Fattah sponsors university conference on autism

The event focused on “affinity therapy,” a method used to treat autism in children.

After Ron Suskind’s 2-year-old son Owen was diagnosed with autism, the Pulitzer-Prize winner and former Wall Street Journal reporter wanted to find a way to reach him. Owen loved Disney’s “The Little Mermaid,” and was particularly drawn to the scene where Ariel trades her voice to the sea witch Ursula, in order to become human.

He repeated a version of the lines over and over again.

“The idea that he would pick those three words out of an 80-plus minute animated film and not supposedly understand what the words meant, seemed extraordinary to us,” Suskind said at a conference held April 1 in McGonigle Hall that addressed some of the new therapy, innovations and care for those affected with autism.

With more than 20 years of research and the help of his wife Cornelia Kennedy, Suskind used affinity therapy to develop a connection with his son. Affinity therapy uses the affected child’s passions to develop communication and social skills. For Owen, that passion was Disney.

“They use it as a ‘codebreaker’ to explain the world around them,” Suskind said.

The event was sponsored by U.S. Rep. Chaka Fattah, often seen around Washington at neuroscience-related events. Cases of autism in the United States have been most prevalent in Philadelphia and South Jersey, Fattah said.

“[It’s] partly because it is big here locally, but my interest is not really disease-specific,” Fattah said in a follow-up phone interview. “I am interested in finding cures for all 600-plus brain diseases and disorders.”

Through surveying parents, Suskind said he found that some popular passions include Disney, black and white movies from the 1940s, maps, trains, Minecraft and astronomy.

“Basically if you [have] a child, most parents know what lights them up, what engages them,” Suskind said. “It could be something they watch on TV. Pretty often, a movie that is pretty common, a song, some of the kids are very musical. Some kids, when asked, can say, ‘Here is what my thing is.’ Sometimes it takes the parents to spot it. Either way, once you find that, it is the first step in finding that language in and around that affinity that may be a pathway to communication.”

Suskind was speaking in front of Congress in Washington D.C. when he met Fattah last summer. The two men have since joined in a neuroscience conference in Tel Aviv, and Fattah thought Philadelphia should be the next destination.

Dr. Matt Tincani, chair of Temple’s Department of Psychological Organizational and Leadership Studies in Education, uses strength-based intervention, similar to affinity therapy.

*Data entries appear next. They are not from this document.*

(** * Content negotiation in grafserv: the Accept-header matcher

    A shallow embedding of [grafast/grafserv/src/accept.ts]:
    the server-type digester and the matcher closure of [makeAcceptMatcher],
    [matchesParameters], the character classes, the byte-level state machine
    of [parseAccepts] with its precedence sort, and the LRU the matcher
    closes over.

    Conventions.
    - A header is a string of one-byte code units (HTTP header values reach
      the matcher decoded as latin1); [charCodeAt] is the code of the byte.
    - An object made by [Object.create(null)] and used as a dictionary is a
      [gmap string _]: it has no inherited keys, and the code only reads,
      writes, deletes, counts and enumerates its own keys.
    - [throw] is the [Throw] outcome of the [result] type.
    - A finite JS number is the rational it denotes. *)

From Stdlib Require Import QArith Ascii String.
From stdpp Require Import base option list strings gmap fin_maps sorting.

Local Open Scope string_scope.
Local Open Scope Z_scope.

(** ** The pieces of the JS runtime the module relies on *)

Module JS.

(** [s.charCodeAt(i)] for the byte [c] found at position [i]. *)
Definition charCode (c : ascii) : Z := Z.of_N (Ascii.N_of_ascii c).

(** [s[i]]: the one-character string at a position. *)
Definition char (c : ascii) : string := String c EmptyString.

(** [s.split(sep)] for a one-character separator: the pieces between the
    occurrences of [sep]; there is always at least one piece. *)
Fixpoint split (sep : ascii) (s : string) : list string :=
  match s with
  | EmptyString => [EmptyString]
  | String c rest =>
      if Ascii.eqb c sep then EmptyString :: split sep rest
      else match split sep rest with
           | piece :: pieces => String c piece :: pieces
           | [] => [String c EmptyString]
           end
  end.

(** *** Numbers

    A JS number is a binary64 float.  The matcher only compares numbers
    and tests them for NaN, so a finite number is represented by the
    rational it denotes (the sign of zero, which no comparison observes,
    is dropped). *)
Inductive number : Type :=
  | NaN
  | PosInfinity
  | NegInfinity
  | Finite (x : Q).

Definition isNaN (n : number) : bool :=
  match n with NaN => true | _ => false end.

Definition Qltb (x y : Q) : bool :=
  (Qnum x * Z.pos (Qden y) <? Qnum y * Z.pos (Qden x))%Z.

(** [a < b]; any comparison with NaN is false. *)
Definition lt (a b : number) : bool :=
  match a, b with
  | NaN, _ | _, NaN => false
  | _, NegInfinity => false
  | NegInfinity, _ => true
  | PosInfinity, _ => false
  | Finite _, PosInfinity => true
  | Finite x, Finite y => Qltb x y
  end.

(** [a > b]. *)
Definition gt (a b : number) : bool := lt b a.

Definition zero : number := Finite 0.
Definition one : number := Finite 1.

(** Round the non-negative rational [n/d] to the nearest binary64 value,
    ties to even; magnitudes that round to [2^1024] or more overflow. *)
Definition roundHalfEven (n d : Z) : Z :=
  let k := n / d in
  match 2 * (n mod d) ?= d with
  | Lt => k
  | Gt => k + 1
  | Eq => if Z.even k then k else k + 1
  end.

(** [n/d * 2^(-e)] as a fraction. *)
Definition scale2 (n d e : Z) : Z * Z :=
  if 0 <=? e then (n, d * 2 ^ e) else (n * 2 ^ (- e), d).

Definition toNumber (neg : bool) (n d : Z) : number :=
  if n =? 0 then Finite 0
  else
    let e0 := Z.log2 n - Z.log2 d in
    let '(n0, d0) := scale2 n d e0 in
    let e := if n0 <? d0 then e0 - 1 else e0 in
    let ulp := Z.max e (-1022) - 52 in
    let '(n1, d1) := scale2 n d ulp in
    let m := roundHalfEven n1 d1 in
    if (0 <=? ulp) && (2 ^ 1024 <=? m * 2 ^ ulp) then
      if neg then NegInfinity else PosInfinity
    else
      let x := if 0 <=? ulp then inject_Z (m * 2 ^ ulp)
               else Qmake m (Z.to_pos (2 ^ (- ulp))) in
      Finite (Qred (if neg then Qopp x else x)).

(** *** [parseFloat]

    Leading white space is skipped; the longest prefix that is a
    [StrDecimalLiteral] is converted; NaN when there is none. *)
Definition isStrWhiteSpaceChar (c : ascii) : bool :=
  let n := charCode c in
  ((9 <=? n) && (n <=? 13)) || (n =? 32) || (n =? 160).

 “This is capitalizing on their special interests, but not just to get them together with other people with special interests or cultivate hobbies, but by using them to teach to communication,” Tincani said. “To teach social skills [and] using them to facilitate interactions with kids that don’t have autism.”

The New York Times reported that researchers at Yale, MIT, and England’s Cambridge University have begun working on the science.

Even with the added interest, Fattah said he believes future breakthrough will come from those that started the research in Philadelphia.

“There is a lot of interest. In fact, all around the world today, [buildings] are being colored in blue, because of the world-wide interest in autism,” Fattah said. “So I think there has been a lot of public awareness generated that has caused more money to be raised. This is a question not just about money. We also have to work on the science. Philadelphia has been at the forefront of this work, and I think when we find appropriate solutions for these challenges, you’ll see scientists and researchers here in Philadelphia as part of the solution.”